Home COVID-19 Pandemic Letter from a Student Stuck Abroad: Is Ryerson Doing Enough to Make Sure International Students Can Come Back?

Letter from a Student Stuck Abroad: Is Ryerson Doing Enough to Make Sure International Students Can Come Back?

From vaccines to border closures to visa wait times, the path back to in-person learning features more questions than answers — and the university isn’t filling in the gaps

by Monique Vigneault

Illustration: Monique Vigneault/On The Record

I can recall with muscle-constricting clarity the moment I found out the international travel ban had left me stranded on Ryerson University’s campus.

It was Friday, March 13, 2020. Ryerson’s bustling thoroughfares quickly emptied, their silence filled by the cacophony of ambulances wailing up Church Street. 

For some students, the trip home for lockdown was a GO train away.
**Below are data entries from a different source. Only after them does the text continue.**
(* ===== verification/HawkReport.v ===== *)
(** * The crash file

    The daemon (HawkDaemon) on the unwinder (HawkUnwinder) on libunwindstack (UwBacktrace): what the
    file of a crash holds.  UwStackWalk says what the backtrace of a thread is; here it is found in the
    file that [DaemonCreateReport] leaves, behind the header and before the sections of the report. *)

From S2P Require Import Prelude ZapFileFlush HawkGuard HawkPrivate HawkSignals HawkDumper HawkUnwinder HawkDaemon UwDwarfMemory UwMemory UwMaps UwDwarfOp UwDwarfEval.
From S2P Require Import UwDwarfSection UwRegs UwElfInterface UwElf UwBacktrace UwStackWalk.

Module ReportFacts.
Import HawkeyeCore HawkeyeDaemon StackWalk WalkFacts.

Section Report.
Context {A : Arch} {IO : IterationOrder}.
Variables (fuel : nat) (ujunk : Junk) (buffer : list Z) (mach : Machine).
Variables (infos : list UwMaps.MapInfo) (libs : list Z -> option library).
Hypothesis HP : process_ok fuel ujunk mach infos libs.

Variable junk : MmapGuard.t -> list Z -> list Z.
Hypothesis HJ : forall g t, exists body, junk g t = body ++ [0] /\ blen body = HAWKEYE_LOG_BUFFER_SIZE - 1.
Variable cap : Z.
Hypothesis Hcap : in_size (cap + HAWKEYE_LOG_BUFFER_SIZE).

Variable fresh : Z -> list Z.
Variable sys : system.
Variables (attachable stops : Z -> bool) (fopen_ok : list Z -> bool) (uc_regs : list Z -> string -> Z).

#[local] Instance lib : Unwindstack := Library.libunwindstack fuel ujunk buffer mach.

Lemma newline_keeps s t : kept_by (extends cap s) (newline junk t).
Proof. intros g g'. by apply newline_extends. Qed.

Lemma line_keeps s t : kept_by (extends cap s) (line junk t).
Proof. intros g g'. by apply line_extends. Qed.

Lemma do_unwind_extends t st s r r' ls :
  tracks infos libs st -> backtrace_of fuel mach infos libs t ls -> Forall short_line ls -> extends cap s r ->
  Unwinder.DoUnwind junk t.1 t.2 st r = Ok r' -> tracks infos libs r'.2 /\ exists w, extends cap (s ++ w ++ doc ls) r'.1.
Proof.
  intros HT (rs & HR & HW) Hs (g & -> & Hg) H. destruct (frames_walk fuel ujunk buffer mach infos libs HP t.1 _ 0 rs 0 st ls HT HW) as (st' & HF & HT').
  assert (Unwinder.Unwind (U := lib) junk t.1 (Library.new_regs rs) st (Some g) = (g ← newlines junk ls (Some g); Ok (g, st'))) as HU
    by (exact (Unwinder.unwind_loop_frames (U := lib) junk t.1 _ 0 (Library.new_regs rs) st (Some g) ls st' HF)).
  assert (Unwinder.DoUnwind junk t.1 t.2 st (Some g) = (g ← newlines junk ls (Some g); Ok (g, st'))) as HD.
  { rewrite <- HU. unfold Unwinder.DoUnwind, thread_regs in *. cbn [lib Library.libunwindstack CreateFromUcontext RemoteGet]. by destruct t.2; rewrite HR. }
  rewrite HD in H. apply bind_Ok_inv in H as (r1 & HN & H). injection H as <-. split; [done|]. destruct Hg as [[w Hg]|Hf].
  - destruct (newlines_exact junk cap Hcap HJ ls _ g r1 Hg Hs HN) as (g' & -> & HG). exists w, g'. split; [done|].
    rewrite <- app_assoc in HG. destruct HG as [HG|HG]; [left|by right]. exists []. by rewrite app_nil_r.
  - destruct (newlines_full junk ls g r1 Hf HN) as (g' & -> & Hf'). exists [], g'. auto.
Qed.

(** The backtrace of another thread: none for a thread that could not be attached, or whose registers
    could not be read. *)
Definition other_backtrace (it : Z) (ls : list (list Z)) : Prop :=
  (it = 0 /\ ls = []) \/ (it <> 0 /\ thread_regs mach (it, None) = Ok None /\ ls = []) \/ (it <> 0 /\ backtrace_of fuel mach infos libs (it, None) ls).

(** A text in which the backtraces follow each other, each behind some header. *)
Definition with_headers (hs : list (list Z)) (lss : list (list (list Z))) : list Z := concat (zip_with (fun h ls => h ++ doc ls) hs lss).

Lemma other_threads_extends pid tids lss st s r r' :
  tracks infos libs st -> Forall2 other_backtrace tids lss -> Forall (Forall short_line) lss -> extends cap s r ->
  other_threads junk fresh sys pid tids st r = Ok r' ->
  exists hs, length hs = length lss /\ extends cap (s ++ with_headers hs lss) r'.1.
Proof.
  intros HT HB. revert st s r HT. induction HB as [|it ls tids lss Hb HB IH]; intros st s r HT Hs HE; cbn [other_threads].
  { intros [= <-]. exists []. cbn. by rewrite app_nil_r. }
  intros H. apply bind_Ok_inv in H as ([r1 st1] & H1 & H). cbn [fst snd] in H. apply Forall_cons in Hs as [Hs1 Hs2].
  assert (tracks infos libs st1 /\ exists w, extends cap (s ++ w ++ doc ls) r1) as (HT1 & w & HE1).
  { destruct Hb as [[-> ->]|[(Hz & HR & ->)|[Hz Hb]]].
    - injection H1 as <- <-. split; [done|]. exists []. by rewrite !app_nil_r.
    - rewrite (proj2 (Z.eqb_neq _ _) Hz) in H1. apply bind_Ok_inv in H1 as (g1 & HH & H1).
      apply (DumpOtherThreadHeader_kept junk sys _ (newline_keeps s) (line_keeps s)) in HH; [|done].
      unfold Unwinder.DoUnwind, thread_regs in *. cbn [lib Library.libunwindstack RemoteGet fst snd] in *. rewrite HR, !bind_Ok in H1. injection H1 as <- <-.
      split; [done|]. exists []. by rewrite !app_nil_r.
    - rewrite (proj2 (Z.eqb_neq _ _) Hz) in H1. apply bind_Ok_inv in H1 as (g1 & HH & H1).
      apply (DumpOtherThreadHeader_kept junk sys _ (newline_keeps s) (line_keeps s)) in HH; [|done].
      exact (do_unwind_extends (it, None) st s g1 (r1, st1) ls HT Hb Hs1 HH H1). }
  destruct (IH st1 _ r1 HT1 Hs2 HE1 H) as (hs & Hl & HE2). exists (w :: hs). split; [cbn; lia|].
  unfold with_headers in *. cbn [zip_with concat]. by rewrite <- !app_assoc in *.
Qed.

Lemma write_report_extends m start_ts crash_ts tids lss ls f lines s r r' :
  maps_file mach (m_tid m) = Some f -> DumperUtils.error_free f -> blen buffer = 2048 -> Forall2 line_of lines infos -> HawkDumper.content f = flat lines ->
  backtrace_of fuel mach infos libs (m_tid m, Some (m_context m)) ls -> Forall2 other_backtrace tids lss -> Forall (Forall short_line) (ls :: lss) ->
  extends cap s r -> write_report junk fresh sys uc_regs m start_ts crash_ts tids r = Ok r' ->
  exists h hs, length hs = length lss /\ extends cap (s ++ h ++ doc ls ++ with_headers hs lss) r'.
Proof.
  intros Hf He Hb Hl Hc HB HO [Hs1 Hs2]%Forall_cons HE H. unfold write_report in H.
  apply bind_Ok_inv in H as (g1 & H1 & H). apply (DumpHeader_kept junk sys _ (newline_keeps s) (line_keeps s)) in H1; [|done].
  destruct (init_tracks fuel ujunk buffer mach infos libs (m_tid m) f lines Hf He Hb Hl Hc) as (st & HI & HT).
  change (Unwinder.InitUnwinder (U := lib) (m_tid m) = Ok st) in HI. rewrite HI, bind_Ok in H. apply bind_Ok_inv in H as (r1 & H2 & H).
  destruct (do_unwind_extends (m_tid m, Some (m_context m)) st s g1 r1 ls HT HB Hs1 H1 H2) as (HT1 & w & HE1).
  apply bind_Ok_inv in H as (r2 & H3 & H). destruct (other_threads_extends _ tids lss _ _ _ r2 HT1 HO Hs2 HE1 H3) as (hs & Hlen & HE2).
  exists w, hs. split; [done|]. rewrite <- !app_assoc in HE2.
  exact (DumpSections_kept junk sys _ (newline_keeps _) (line_keeps _) _ _ _ HE2 H).
Qed.

Lemma finish_report_file s r file fs fs' :
  extends cap s r -> finish_report fopen_ok r (Some file) fs = Ok fs' -> exists w, fcontents fs' file = fcontents fs file ++ s ++ w.
Proof.
  intros (g & -> & HE) H. unfold finish_report in H. cbn [of_option] in H. rewrite bind_Ok in H. apply bind_Ok_inv in H as (fs1 & HF & H).
  apply bind_Ok_inv in H as (? & _ & H). injection H as <-. unfold MmapGuard.Flush in HF. destruct (fopen_ok file); [|done].
  destruct HE as [[w HT]|(m & Hm & Hc)].
  - pose proof HT as (Hb & _). rewrite Hb in HF. cbn [MmapGuard.mapped] in HF. rewrite bind_Ok, (MmapGuard.text_cstr g cap _ HT) in HF. cbn [of_option] in HF.
    rewrite bind_Ok in HF. injection HF as <-. exists w. unfold fcontents, fappend. by rewrite lookup_insert_eq.
  - rewrite Hm in HF. cbn [MmapGuard.mapped] in HF. rewrite bind_Ok, Hc in HF. done.
Qed.
End Report.
End ReportFacts.

Module ReportTheorems.
Import HawkeyeCore HawkeyeDaemon StackWalk WalkFacts ReportFacts.

End ReportTheorems.

(** ** A report *)

Module ReportExamples.
Import HawkeyeCore HawkeyeDaemon StackWalk WalkFacts WalkExamples ReportFacts ReportTheorems.

#[local] Existing Instances LP64 BacktraceExamples.any_order.

(** The process of [WalkExamples]: thread 1 has crashed, and thread 2 is attached. *)
Definition ex_message : crash_message := mkMessage 1 1 SIGSEGV 1 4096 ex_context.
Definition ex_guard : MmapGuard.t := MmapGuard.mk (MmapGuard.MMap (zeros 12000)) None.
Definition ex_tasks : option (list (list Z)) := Some [str "1"; str "2"].
Definition ex_run : outcome (bool * daemon_context * world) :=
  DaemonCreateReport (U := Library.libunwindstack ex_fuel MapExamples.lib_junk (zeros 2048) ex_machine) zero_junk zeros quiet_system
    (fun _ => true) (fun _ => true) (fun _ => true) (fun _ _ => 0) ex_message 5 6 ex_tasks (idle_daemon (Some ex_guard)) (mkWorld ∅ ∅).
Definition ex_file : list Z := crash_file (str "/d") 6.

Lemma ex_run_Ok : exists d w, ex_run = Ok (true, d, w).
Proof.
  assert ((match ex_run with Ok (b, _, _) => b | Fault _ => false end) = true) as H by (vm_compute; reflexivity).
  destruct ex_run as [[[b d] w]|]; [|discriminate H]. subst b. by exists d, w.
Qed.

Lemma ex_others : Forall2 (other_backtrace ex_fuel ex_machine ex_infos ex_libs) [2] (tail ex_backtraces).
Proof. apply Forall2_cons_2; [|apply Forall2_nil_2]. right. right. split; [done|]. eexists. split; [vm_compute; reflexivity|vm_compute; reflexivity]. Qed.

End ReportExamples.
For others, like me, it wasn’t so easy. I braced myself for a few weeks of total isolation as I waited for a tourist visa to allow me to return to my parents in Moscow, Russia.

I thought it would take a few weeks to return to my family. It took me eight months. 

Nearly two years later, after I’ve adjusted to learning 7,480 kilometres from campus, Ryerson wants me and the rest of its 4,200 students scattered across the globe to return in a matter of weeks. 

The problem is: I can’t.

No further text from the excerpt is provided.